Fiorentina, a Cremona la serata perfetta. Balzo in avanti verso la salvezza


Così all’improvviso… Quasi fosse stato tutto solo un brutto sogno. La Fiorentina ritrova se stessa nella gara più delicata della sua contorta stagione. Quando i punti pesano come macigni e le occasioni per sbagliare sono davvero finite, i viola riescono a tirare fuori una prestazione di alto livello, sbancando Cremona con un perentorio 4-1 che li porta fuori dalla zona retrocessione, due punti sopra il Lecce quartultimo. Un balzo importantissimo in chiave salvezza, ottenuto in uno stadio caldo e contro una squadra sì in piena crisi, ma anche determinata a sfruttare una delle sue ultime chance per rimettersi in corsa. Partite che, quest’anno, la Fiorentina aveva spessa clamorosamente fallito, ma che questa volta ha affrontato con personalità e voglia di vincere, stupendo anche i più inguaribili ottimisti. A parte un inizio un po’ stentato, la formazione gigliata ha saputo sfruttare al meglio le occasioni create, andando quasi subito in vantaggio con Parisi, il migliore in campo in quella posizione alta a destra, nella quale sembra aver aperto un nuovo capitolo della sua carriera. Poi il gol del tanto atteso Piccoli, su perfetto servizio di Gosens e, nella ripresa, addirittura il tris di Dodò, alla sua prima rete stagionale in campionato.
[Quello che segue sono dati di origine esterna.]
(* ===== verification/TaskTrigger.v ===== *)
(** * Task triggers: src/base/task_trigger.cc, task_trigger.h

    A trigger runs a function in a task: [Set] enqueues one unless there is one already, and
    the task runs again until the function says that it is done.  A task that sets the
    trigger while the function runs is not to be lost.  The code has no lock for that: it
    relies on the task policy, which keeps the tasks that set the trigger from running with
    the task of the trigger.

    The first part is the trigger in the pieces between which threads interleave, with a
    client that leaves work and sets the trigger.  The second part is the trigger of the
    reader of configuration requests, whose policy ([SetDefaultSchedulingPolicy]) excludes
    the task that adds requests. *)

From Stdlib Require Import Ascii String.
From stdpp Require Import gmap list strings.
From S2P Require Import Prelude OrderedMap ConfigCassandra ConfigCassandraThms ConfigReader.
Open Scope Z_scope.

Module TT.

(** ** The trigger *)

(** A task of the trigger: enqueued, in [func_], or between [func_] and [Reset] *)
Inductive Phase := Queued | InFunc | Returned.
#[export] Instance Phase_eq_dec : EqDecision Phase.
Proof. solve_decision. Defined.

Record TaskTrigger := mkTrigger {
  trigger_ : bool; disabled_ : bool; deferred_ : bool;
  tasks : list Phase;
}.
Definition new_TaskTrigger : TaskTrigger := mkTrigger false false false [].
Definition with_tasks (l : list Phase) (t : TaskTrigger) : TaskTrigger :=
  mkTrigger (trigger_ t) (disabled_ t) (deferred_ t) l.

Definition Set_ (t : TaskTrigger) : TaskTrigger :=
  mkTrigger true (disabled_ t) (deferred_ t) (if trigger_ t then tasks t else tasks t ++ [Queued]).
Definition Reset (t : TaskTrigger) : TaskTrigger := mkTrigger false (disabled_ t) (deferred_ t) (tasks t).
Definition IsSet (t : TaskTrigger) : bool := trigger_ t.
(** The destructor *)
Definition destroy (t : TaskTrigger) : outcome unit := assert_that (negb (trigger_ t)).

Definition set_disable (t : TaskTrigger) : outcome TaskTrigger :=
  assert_that (negb (disabled_ t));; Ret (mkTrigger (trigger_ t) true (deferred_ t) (tasks t)).
Definition set_enable (t : TaskTrigger) : outcome TaskTrigger :=
  assert_that (disabled_ t);; Ret (Set_ (mkTrigger (trigger_ t) false (deferred_ t) (tasks t))).
Definition set_deferred (t : TaskTrigger) : outcome TaskTrigger :=
  assert_that (negb (deferred_ t));; Ret (mkTrigger (trigger_ t) (disabled_ t) true (tasks t)).
Definition clear_deferred (t : TaskTrigger) : outcome TaskTrigger :=
  assert_that (deferred_ t);; Ret (mkTrigger (trigger_ t) (disabled_ t) false (tasks t)).

(** [WorkerTask::Run], up to the call of the function, after a call that returned [done], and
    the end *)
Definition Run_start (t : TaskTrigger) : option TaskTrigger :=
  match tasks t with
  | Queued :: l =>
      Some (if disabled_ t then Reset (with_tasks l t)
            else if deferred_ t then t
            else with_tasks (InFunc :: l) t)
  | _ => None
  end.
Definition Run_func (done : bool) (t : TaskTrigger) : option TaskTrigger :=
  match tasks t with
  | InFunc :: l => Some (with_tasks ((if done then Returned else Queued) :: l) t)
  | _ => None
  end.
Definition Run_end (t : TaskTrigger) : option TaskTrigger :=
  match tasks t with Returned :: l => Some (Reset (with_tasks l t)) | _ => None end.

(** ** A client that leaves work for the function *)

(** The function is done when there is no work left. *)
Inductive step (exclusive : bool) : Z * TaskTrigger → Z * TaskTrigger → Prop :=
| step_request w t : 0 ≤ w → (exclusive = true → ∀ l, tasks t ≠ InFunc :: l ∧ tasks t ≠ Returned :: l) →
    step exclusive (w, t) (w + 1, Set_ t)
| step_start w t t' : Run_start t = Some t' → step exclusive (w, t) (w, t')
| step_some w w' t t' : Run_func false t = Some t' → 0 ≤ w' ≤ w → step exclusive (w, t) (w', t')
| step_all w t t' : Run_func true t = Some t' → step exclusive (w, t) (0, t')
| step_end w t t' : Run_end t = Some t' → step exclusive (w, t) (w, t')
| step_deferred w t t' : set_deferred t = Ret t' → step exclusive (w, t) (w, t')
| step_undeferred w t t' : clear_deferred t = Ret t' → step exclusive (w, t) (w, t').
Definition reachable (exclusive : bool) (s : Z * TaskTrigger) : Prop := rtc (step exclusive) (0, new_TaskTrigger) s.

(** Without exclusion a request that comes after the function has looked for work and before
    [Reset] is left without a task. *)
Lemma unexcluded_request_lost : reachable false (1, new_TaskTrigger).
Proof.
  eapply rtc_l; [by apply step_request|].
  eapply rtc_l; [by apply step_start|].
  eapply rtc_l; [by apply step_all|].
  eapply rtc_l; [by apply step_request|].
  eapply rtc_l; [by apply step_end|]. apply rtc_refl.
Qed.

(** With it there is at most one task, the trigger is set exactly while there is one, and
    work waits for a task that has not looked for it yet. *)
Definition trigger_inv (s : Z * TaskTrigger) : Prop :=
  disabled_ s.2 = false ∧ 0 ≤ s.1 ∧
  match tasks s.2 with
  | [] => trigger_ s.2 = false ∧ s.1 = 0
  | [Returned] => trigger_ s.2 = true ∧ s.1 = 0
  | [_] => trigger_ s.2 = true
  | _ => False
  end.

Lemma trigger_step s s' : step true s s' → trigger_inv s → trigger_inv s'.
Proof.
  intros Hs (Hd & Hw & Hm). destruct Hs as [w t Hw0 Hx|w t t' H|w w' t t' H Hw'|w t t' H|w t t' H|w t t' H|w t t' H];
    destruct t as [tr di de ts]; simpl in *; subst di; unfold trigger_inv, Run_start, Run_func, Run_end, set_deferred, clear_deferred in *; simpl in *;
    destruct ts as [|[] [|]]; simpl in *; try done; destruct_and?; subst; simplify_eq/=;
    try (destruct de; simplify_eq/=); split_and?; try done; try lia.
  all: try (by destruct (Hx eq_refl [])).
Qed.

Lemma trigger_no_lost_work w t :
  reachable true (w, t) → 0 < w → trigger_ t = true ∧ (tasks t = [Queued] ∨ tasks t = [InFunc]).
Proof.
  intros Hr Hw. assert (trigger_inv (w, t)) as (_ & _ & Hm).
  { change (w, t) with ((w, t) : Z * TaskTrigger). remember (w, t) as s eqn:E. clear E Hw. revert Hr.
    apply (rtc_ind_r trigger_inv); [done|]. intros y z _ Hyz. by apply trigger_step. }
  simpl in Hm. destruct (tasks t) as [|[] [|]]; simpl in Hm; naive_solver lia.
Qed.

(** ** The reader of a partition and the task that adds requests *)
Import OM CC CCT CR.

Section Partition.
Context {W : Type} `{!Consumer W}.
Context (bunch max_yield : Z).

Record Partition := mkPartition { part : State (W := W); config_reader : TaskTrigger }.
Definition new_Partition (w : W) (now : Z) : Partition := mkPartition (mkState ∅ [] ∅ 0 false now w) new_TaskTrigger.

(** [RequestHandler] *)
Definition RequestHandler (req : Request) (p : Partition) : Partition :=
  let '(trigger, st) := AddUUIDToRequestList (oper req) (r_obj_type req) (uuid req) (part p) in
  mkPartition st (if (trigger : bool) then Set_ (config_reader p) else config_reader p).

(** One run of the worker task with [ConfigReader] for its function *)
Definition run_reader (db : nat → list string → Rows) (reinit : nat → bool) (p : Partition) : outcome (option Partition) :=
  match Run_start (config_reader p) with
  | None => Ret None
  | Some t =>
      match tasks t with
      | InFunc :: _ =>
          '(done, st) ← ConfigReader db reinit bunch max_yield (part p);
          Ret (t ← Run_func done t; t ← (if (done : bool) then Run_end t else Some t); Some (mkPartition st t))
      | _ => Ret (Some (mkPartition (part p) t))
      end
  end.

(** The policy keeps the two tasks apart, so that each runs as a whole.  The names, the clock
    and the consumer change at any time; the read set does not. *)
Inductive pstep : Partition → Partition → Prop :=
| pstep_request req p : pstep p (RequestHandler req p)
| pstep_run db reinit p p' : run_reader db reinit p = Ret (Some p') → pstep p p'
| pstep_other p st : uuid_read_set st = uuid_read_set (part p) → pstep p (mkPartition st (config_reader p)).
Definition partition_reachable (p : Partition) : Prop := ∃ w now, rtc pstep (new_Partition w now) p.

Lemma reader_done_empty db reinit st st' : ConfigReader db reinit bunch max_yield st = Ret (true, st') → uuid_read_set st' = [].
Proof.
  assert (∀ (st st' : State (W := W)), (assert_that (bool_decide (uuid_read_set st = []));; Ret (true, st)) = Ret (true, st') → uuid_read_set st' = []) as Hf.
  { intros s s'. case_bool_decide; simpl; intros ?; by simplify_eq. }
  unfold ConfigReader. intros (e & _ & H)%outcome_bind_ret. destruct e as [|s bl i r]; [done|].
  case_bool_decide; [by apply Hf in H|]. destruct (reinit i); [by apply Hf in H|].
  apply outcome_bind_ret in H as ([ok s1] & _ & H). destruct ok; simpl in H; [|done].
  apply outcome_bind_ret in H as (s2 & _ & H). by apply Hf in H.
Qed.

(** The worker task is enqueued whenever a request waits, and the trigger is set exactly
    while there is a worker task. *)
Definition partition_inv (p : Partition) : Prop :=
  disabled_ (config_reader p) = false ∧ deferred_ (config_reader p) = false ∧
  if bool_decide (uuid_read_set (part p) = []) then
    (tasks (config_reader p) = [] ∧ trigger_ (config_reader p) = false) ∨
    (tasks (config_reader p) = [Queued] ∧ trigger_ (config_reader p) = true)
  else tasks (config_reader p) = [Queued] ∧ trigger_ (config_reader p) = true.

Lemma insert_new_not_nil {V} k (v : V) m : insert_new k v m ≠ [].
Proof. destruct m as [|[k' v'] m]; simpl; [done|]. repeat case_match; done. Qed.

Lemma pstep_inv p p' : pstep p p' → partition_inv p → partition_inv p'.
Proof.
  intros Hs (Hd & Hf & Hm). destruct Hs as [req p|db reinit p p' H|p st Hst].
  - unfold RequestHandler, AddUUIDToRequestList. destruct (find (uuid req) (uuid_read_set (part p))) as [r|] eqn:Er.
    + split; [done|]. split; [done|]. simpl.
      rewrite (bool_decide_false (uuid_read_set (part p) = [])) in Hm by (intros Hn; by rewrite Hn in Er).
      rewrite bool_decide_false; [done|]. intros Hn. apply (f_equal (fmap fst)) in Hn. rewrite keys_assign in Hn.
      apply fmap_nil_inv in Hn. by rewrite Hn in Er.
    + simpl. unfold partition_inv. simpl. rewrite (bool_decide_false (insert_new _ _ _ = [])) by apply insert_new_not_nil.
      case_bool_decide as Hn; simpl; [|done]. split; [done|]. split; [done|].
      destruct Hm as [[-> ->]|[-> ->]]; done.
  - unfold run_reader, Run_start in H. rewrite Hd, Hf in H.
    assert (tasks (config_reader p) = [] ∨ tasks (config_reader p) = [Queued] ∧ trigger_ (config_reader p) = true) as Hts
      by (case_bool_decide; naive_solver).
    destruct Hts as [Hts|[Hts Htr]]; rewrite Hts in H; [by simplify_eq|]. simpl in H.
    apply outcome_bind_ret in H as ([done st'] & Hx & H). destruct done; simpl in H; simplify_eq.
    + apply reader_done_empty in Hx. split; [done|]. split; [done|]. simpl. rewrite bool_decide_true by done. by left.
    + split; [done|]. split; [done|]. simpl. destruct (bool_decide (uuid_read_set st' = [])); [right|]; done.
  - split; [done|]. split; [done|]. simpl. by rewrite Hst.
Qed.
End Partition.

(** C25: a request that waits is never forgotten: whatever the database answers and whenever
    a new start is asked for, while the read set is not empty the task of the reader is
    enqueued, once, and when there is no task the trigger can be destroyed. *)
Theorem requests_keep_reader {W : Type} `{!Consumer W} bunch max_yield (p : Partition (W := W)) :
  partition_reachable bunch max_yield p →
  (uuid_read_set (part p) ≠ [] → tasks (config_reader p) = [Queued] ∧ IsSet (config_reader p) = true) ∧
  (tasks (config_reader p) = [] → destroy (config_reader p) = Ret tt) ∧
  (length (tasks (config_reader p)) ≤ 1)%nat.
Proof.
  intros (w & t & Hr). assert (partition_inv p) as (_ & _ & Hm).
  { revert Hr. apply (rtc_ind_r partition_inv); [split; [done|]; split; [done|]; by left|].
    intros y z _ Hyz. by eapply pstep_inv. }
  unfold IsSet, destroy. case_bool_decide as Hn.
  - split; [done|]. destruct Hm as [[-> ->]|[-> ->]]; simpl; (split; [done|lia]).
  - destruct Hm as [-> ->]. simpl. split; [done|]. split; [done|lia].
Qed.

(** A request that was added while another one waits *)
Definition ex_partition : Partition (W := gmap string (gmap string (string * string))) :=
  RequestHandler (mkReq "DELETE" "vn" "u2") (RequestHandler (mkReq "CREATE" "vn" "u1") (new_Partition ∅ 0)).

Lemma requests_keep_reader_witness :
  uuid_read_set (part ex_partition) ≠ [] ∧
  (uuid_read_set (part ex_partition) ≠ [] → tasks (config_reader ex_partition) = [Queued] ∧ IsSet (config_reader ex_partition) = true) ∧
  (tasks (config_reader ex_partition) = [] → destroy (config_reader ex_partition) = Ret tt) ∧
  (length (tasks (config_reader ex_partition)) ≤ 1)%nat.
Proof.
  split; [done|]. apply (requests_keep_reader 4096 512 ex_partition). exists ∅, 0.
  eapply rtc_l; [apply pstep_request|]. eapply rtc_l; [apply pstep_request|]. apply rtc_refl.
Defined.

End TT.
Un gol bellissimo quello del brasiliano che parte palla al piede dalla sua metà campo, si beve due avversari e, con una finta beffa anche il portiere, prima di appoggiarla nella porta sguarnita. Proprio lui, tanto criticato per l’incapacità di sfruttare il suo enorme talento, stavolta ha lasciato tutti a bocca aperta. E neppure il gol della Cremonese, arrivato per una classica disattenzione difensiva sfruttata da Okereke (che non segnava da tempo immemore) è riuscito a scalfire la granitica volontà della Fiorentina di portarla a casa, tanto è vero che poco dopo è arrivata un’altra segnatura sontuosa, da parte del redivivo Gudmundsson, dopo due copi di tacco consecutivi di Brescianini e Piccoli. Il suggello alla serata perfetta che non vuol certo dire salvezza raggiunta, ma che mette un bel mattone verso il tanto sospirato obiettivo stagionale. A patto che non subentri quel rilassamento che in un recente passato ha rischiato di vanificare tutto. Perché sbagliare ancora negli atteggiamenti e tornare indietro come i gamberi sarebbe davvero imperdonabile.